Please take the lines from the one holding "m_polls : nat;" through the one holding "sys_cancel m := m;" in the data below and copy them exactly.

▶ _Dataset entries_
--
(* ===== verification/System.v ===== *)
(** * Effects of the broker

    What a broker operation does besides computing: it reads the clock and the random source, observes
    services, runs lifecycle actions, checks health endpoints and waits on its context.  The interface
    [System] is what [systemprobe.Probe], [serviceMutator], [healthChecker], [context.Context] and
    [time.Ticker] promise; its state type is abstract, so the theorems hold for every behaviour of
    the machine and every timing. *)

From S2P Require Import Prelude GoStrings GoTime Protocol Plans.

(** The three typed lifecycle actions of [serviceMutator]. *)
Inductive verb := VStart | VStop | VRestart.
#[export] Instance verb_eq_dec : EqDecision verb.
Proof. solve_decision. Defined.

(** A map and an error, as the probe returns them. *)
Notation observation := (option dict * option text)%type.

Class System (S : Type) := {
  sys_now : S -> time * S;
  sys_entropy : S -> entropy * S;
  sys_snapshot : S -> observation * S;
  sys_status : string -> S -> observation * S;
  sys_action : verb -> string -> S -> option text * S;
  sys_health : string -> S -> option text * S;
  (** [context.WithTimeout] and its cancellation: a stack of contexts. *)
  sys_with_timeout : duration -> S -> S;
  sys_cancel : S -> S;
  (** [ctx.Err() != nil] of the innermost context. *)
  sys_done : S -> bool;
  (** [select { case <-ctx.Done(): case <-ticker.C: }]; [true] is the first case. *)
  sys_wait : S -> bool * S;
  (** How many more ticks the waiting loops can receive before the select takes the first case. *)
  sys_polls_left : S -> nat
}.

(** What the operations rely on: a context with a deadline ends the wait at some point, and once done it stays done
    until it is left. *)
Class SystemLaws (S : Type) {system : System S} := {
  wait_tick s s' : sys_wait s = (false, s') -> (sys_polls_left s' < sys_polls_left s)%nat;
  wait_done s s' : sys_wait s = (true, s') -> sys_done s' = true;
  status_polls unit s : (sys_polls_left (sys_status unit s).2 <= sys_polls_left s)%nat;
  health_polls url s : (sys_polls_left (sys_health url s).2 <= sys_polls_left s)%nat
}.

(** What an operation did to the machine, in order. *)
Inductive event :=
| EvSnapshot
| EvStatus (unit : string)
| EvHealth (url : string)
| EvAction (v : verb) (unit : string) (failed : bool).
#[export] Instance event_eq_dec : EqDecision event.
Proof. solve_decision. Defined.

Record world (S : Type) := World { w_sys : S; w_log : list event }.
Arguments World {_} _ _.
Arguments w_sys {_} _.
Arguments w_log {_} _.

(** How an operation ends.  A panic unwinds to the HTTP server, which drops the connection;
    [Diverged] is a loop that does not end. *)
Inductive exec (S A : Type) :=
| Done (a : A) (w : world S)
| Panicked (w : world S)
| Diverged.
Arguments Done {_ _} _ _.
Arguments Panicked {_ _} _.
Arguments Diverged {_ _}.

Definition M (S A : Type) : Type := world S -> exec S A.

#[export] Instance M_ret S : MRet (M S) := fun A a w => Done a w.
#[export] Instance M_bind S : MBind (M S) := fun A B k m w =>
  match m w with
  | Done a w => k a w
  | Panicked w => Panicked w
  | Diverged => Diverged
  end.

Definition panic {S A} : M S A := fun w => Panicked w.
Definition diverge {S A} : M S A := fun _ => Diverged.

Section operations.
Context {S : Type} `{!System S}.

(** A step of the system with an entry in the log. *)
Definition step {A} (f : S -> A * S) (entry : A -> list event) : M S A := fun w =>
  let '(a, s) := f (w_sys w) in Done a (World s (w_log w ++ entry a)).

Definition now : M S time := step sys_now (fun _ => []).
Definition fresh_entropy : M S entropy := step sys_entropy (fun _ => []).
Definition probe_snapshot : M S observation := step sys_snapshot (fun _ => [EvSnapshot]).
Definition probe_status (unit : string) : M S observation :=
  step (sys_status unit) (fun _ => [EvStatus unit]).
Definition health_check (url : string) : M S (option text) :=
  step (sys_health url) (fun _ => [EvHealth url]).
Definition service_action (v : verb) (unit : string) : M S (option text) :=
  step (sys_action v unit) (fun e => [EvAction v unit (bool_decide (is_Some e))]).
Definition with_timeout (d : duration) : M S () :=
  step (fun s => ((), sys_with_timeout d s)) (fun _ => []).
Definition cancel : M S () := step (fun s => ((), sys_cancel s)) (fun _ => []).
Definition context_done : M S bool := step (fun s => (sys_done s, s)) (fun _ => []).
Definition wait : M S bool := step sys_wait (fun _ => []).
End operations.

(** The actions a log contains. *)
Definition action_of (e : event) : option (verb * string) :=
  match e with EvAction v unit _ => Some (v, unit) | _ => None end.
Definition actions (log : list event) : list (verb * string) := omap action_of log.

(** ** Reasoning about operations: pre- and postconditions on the log

    [runs m w Q]: the operation does not diverge, and if it returns, [Q] holds of its result, the entries it
    added to the log, and the machine it left. *)
Section runs.
Context {S : Type} `{!System S}.

Definition runs {A} (m : M S A) (w : world S) (Q : A -> list event -> S -> Prop) : Prop :=
  exists a added s, m w = Done a (World s (w_log w ++ added)) /\ Q a added s.

Lemma runs_ret {A} (a : A) w (Q : A -> list event -> S -> Prop) : Q a [] (w_sys w) -> runs (mret a) w Q.
Proof. intros H. exists a, [], (w_sys w). split; [|exact H]. rewrite app_nil_r. by destruct w. Qed.

Lemma runs_step {A} (f : S -> A * S) entry w (Q : A -> list event -> S -> Prop) :
  Q (f (w_sys w)).1 (entry (f (w_sys w)).1) (f (w_sys w)).2 -> runs (step f entry) w Q.
Proof.
  intros H. unfold step. destruct (f (w_sys w)) as [a s] eqn:E. exists a, (entry a), s.
  split; [|exact H]. unfold step. by rewrite E.
Qed.

Lemma runs_bind {A B} (m : M S A) (k : A -> M S B) w (Q : B -> list event -> S -> Prop) :
  runs m w (fun a added s => forall log, runs (k a) (World s log) (fun b more s' => Q b (added ++ more) s')) ->
  runs (m ≫= k) w Q.
Proof.
  intros (a & added & s & E & H). destruct (H (w_log w ++ added)) as (b & more & s' & E' & H').
  exists b, (added ++ more), s'. split; [|exact H'].
  unfold mbind, M_bind. rewrite E, E'. by rewrite app_assoc.
Qed.

Lemma runs_mono {A} (m : M S A) w (Q Q' : A -> list event -> S -> Prop) :
  runs m w Q -> (forall a added s, Q a added s -> Q' a added s) -> runs m w Q'.
Proof. intros (a & added & s & E & H) HQ. exists a, added, s. auto. Qed.

(** Whatever is asked of the whole computation, ask it after the first part. *)
Lemma runs_then {A B} (m : M S A) (k : A -> M S B) w (Q : A -> list event -> S -> Prop) (Z : exec S B -> Prop) :
  runs m w Q -> (forall a added s, Q a added s -> Z (k a (World s (w_log w ++ added)))) -> Z ((m ≫= k) w).
Proof. intros (a & added & s & E & H) HZ. unfold mbind, M_bind. rewrite E. by apply HZ. Qed.

(** Every result of a computation satisfies [P]. *)
Definition answers {A} (m : M S A) (P : A -> Prop) : Prop := forall w a w', m w = Done a w' -> P a.

Lemma answers_ret {A} (a : A) (P : A -> Prop) : P a -> answers (mret a) P.
Proof. by intros H w b w' [= <- <-]. Qed.
Lemma answers_bind {A B} (m : M S A) (k : A -> M S B) (P : B -> Prop) : (forall a, answers (k a) P) -> answers (m ≫= k) P.
Proof.
  intros H w b w' E. unfold mbind, M_bind in E. destruct (m w) as [a w1|w1|]; [|discriminate E..]. by eapply H.
Qed.
End runs.

(** ** A machine

    A concrete system: one service with an active state, actions that work, fail or have no effect, and a context that
    allows a few polls. *)
Inductive actions_mode := ActionsWork | ActionsFail | ActionsStall.

Record machine := {
  m_active : string;
  m_mode : actions_mode;
  m_polls : nat;
  m_done : bool;
  m_clock : time
}.

Definition m_with_active (active : string) (m : machine) : machine :=
  {| m_active := active; m_mode := m_mode m; m_polls := m_polls m; m_done := m_done m; m_clock := m_clock m |}.

Definition m_act (v : verb) (m : machine) : option text * machine :=
  match m_mode m with
  | ActionsWork => (None, m_with_active (match v with VStop => "inactive" | _ => "active" end) m)
  | ActionsFail => (Some (Text "systemctl action failed" []), m)
  | ActionsStall => (None, m)
  end.

Definition m_wait (m : machine) : bool * machine :=
  match m_polls m with
  | O => (true, {| m_active := m_active m; m_mode := m_mode m; m_polls := 0; m_done := true; m_clock := m_clock m |})
  | S n => (false, {| m_active := m_active m; m_mode := m_mode m; m_polls := n; m_done := m_done m; m_clock := m_clock m |})
  end.

#[export] Instance machine_system : System machine := {
  sys_now m := (m_clock m, m);
  sys_entropy m := ({| Ent_Bytes := Some [chr 9]; Ent_UnixNano := 0 |}, m);
  sys_snapshot m := ((Some {["hostname" := AString "quantum"]}, None), m);
  sys_status unit m := ((Some {["active_state" := AString (m_active m)]}, None), m);
  sys_action v unit m := m_act v m;
  sys_health url m := (None, m);
  sys_with_timeout d m := m;
  sys_cancel m := m;
  sys_done m := m_done m;
  sys_wait := m_wait;
  sys_polls_left := m_polls
}.

#[export] Instance machine_laws : SystemLaws machine.
Proof.
  split; simpl.
  - intros s s'. unfold m_wait. destruct (m_polls s); intros H; simplify_eq/=; lia.
  - intros s s'. unfold m_wait. destruct (m_polls s); intros H; by simplify_eq/=.
  - done.
  - done.
Qed.

Definition idle_machine (active : string) (mode : actions_mode) (t : time) : world machine :=
  World {| m_active := active; m_mode := mode; m_polls := 2; m_done := false; m_clock := t |} [].
(** The actions of an outcome: none, the requested one, or the requested one and one recovery. *)
Lemma transaction_outcome_actions url action unit v pre res log :
  transaction_outcome url action unit v pre res log ->
  actions log = [] \/ actions log = [(v, unit)] \/
  exists v', recovery_verb (observed_state pre.1) = Some v' /\ actions log = [(v, unit); (v', unit)] /\
    exists message, res.2 = Some (OperationError "service_action_failed" message).
Proof.
  assert (Hpre : forall pre tail, actions (EvStatus unit :: pre_health_log url pre ++ tail) = actions tail).
  { intros pre' tail. unfold pre_health_log. by destruct (negb _ && _). }
  intros H. destruct H as [pre err|pre post result log over Hw _ _ _ _|pre post result status log Hr _ _ _|
                           pre post err result log Hw _ _ _]; rewrite ?Hpre; [by left| | |].
  - right; left. inversion Hw; subst. cbn. by f_equal.
  - right. inversion Hr as [|Hv|v' Hv|v' l Hv Ha|v' l Hv Ha]; subst; [by left..| | |];
      right; exists v'; (split; [exact Hv|]); (split; [|by eexists]); cbn; do 2 f_equal; exact Ha.
  - right; left. inversion Hw; subst. cbn. by f_equal.
Qed.

(** Once the state before has been observed, the requested action is run, and first. *)
Lemma transaction_outcome_acts url action unit v pre res log :
  transaction_outcome url action unit v pre res log -> pre.2 = None -> exists rest, actions log = (v, unit) :: rest.
Proof.
  intros H. destruct H; simpl; intros ?; [done|..]; unfold pre_health_log; destruct (negb _ && _); cbn; by eexists.
Qed.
--
▶ _Answer box_
  m_polls : nat;
  m_done : bool;
  m_clock : time
}.

Definition m_with_active (active : string) (m : machine) : machine :=
  {| m_active := active; m_mode := m_mode m; m_polls := m_polls m; m_done := m_done m; m_clock := m_clock m |}.

Definition m_act (v : verb) (m : machine) : option text * machine :=
  match m_mode m with
  | ActionsWork => (None, m_with_active (match v with VStop => "inactive" | _ => "active" end) m)
  | ActionsFail => (Some (Text "systemctl action failed" []), m)
  | ActionsStall => (None, m)
  end.

Definition m_wait (m : machine) : bool * machine :=
  match m_polls m with
  | O => (true, {| m_active := m_active m; m_mode := m_mode m; m_polls := 0; m_done := true; m_clock := m_clock m |})
  | S n => (false, {| m_active := m_active m; m_mode := m_mode m; m_polls := n; m_done := m_done m; m_clock := m_clock m |})
  end.

#[export] Instance machine_system : System machine := {
  sys_now m := (m_clock m, m);
  sys_entropy m := ({| Ent_Bytes := Some [chr 9]; Ent_UnixNano := 0 |}, m);
  sys_snapshot m := ((Some {["hostname" := AString "quantum"]}, None), m);
  sys_status unit m := ((Some {["active_state" := AString (m_active m)]}, None), m);
  sys_action v unit m := m_act v m;
  sys_health url m := (None, m);
  sys_with_timeout d m := m;
  sys_cancel m := m;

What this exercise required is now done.